(** * dood_bot: the cross-chain event relay of [script.py]

    A shallow embedding of [ChainConnector], [DestinationChainOracle],
    [EventListenerService] and [main] from [src/script.py].

    Python objects are records of their attributes, dictionaries are
    [gmap string _], exceptions are values of [exn] carried by the [Raise]
    branch of a result, and every call that leaves the process
    ([requests.post], [get_new_entries], the Web3 connection, [time.sleep],
    the logger) is recorded in a chronological trace.  What the outside
    world answers to the n-th call of each kind is read from a [world]. *)

From stdpp Require Import base gmap strings list pretty.
From Stdlib Require Import ZArith Lia Ascii.

Local Open Scope string_scope.
Local Open Scope Z_scope.
Local Open Scope list_scope.

(** ** Python values *)

(** Values found inside the decoded [args] of a log. *)
Inductive atom :=
| ANone
| ABool (b : bool)
| AInt (n : Z)
| AStr (s : string).

(** Values found at the top level of a raw log or of a payload.  A
    [HexBytes] object is represented by the string its [.hex()] returns. *)
Inductive pyval :=
| PAtom (a : atom)
| PHexBytes (h : string)
| PDict (d : gmap string atom).

Abbreviation pydict := (gmap string pyval).

(** ** Exceptions *)

Inductive exn :=
| KeyError (key : string)
| AttributeError (what : string)
| ValueError (what : string)
| ConnectionError (what : string)
| RequestException (kind : string)
| KeyboardInterrupt
| SystemExit
| OtherException (name : string).

(** [isinstance(e, Exception)]: [KeyboardInterrupt] and [SystemExit] derive
    from [BaseException] only. *)
Definition is_Exception (e : exn) : bool :=
  match e with
  | KeyboardInterrupt | SystemExit => false
  | _ => true
  end.

(** [isinstance(e, requests.exceptions.RequestException)]. *)
Definition is_RequestException (e : exn) : bool :=
  match e with
  | RequestException _ => true
  | _ => false
  end.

::::::::::

▶ **WHAT YOU WILL DO**: Please return every line of the records that contains the word "Python".

▶ **ANSWER BOX**:
    Python objects are records of their attributes, dictionaries are
(** ** Python values *)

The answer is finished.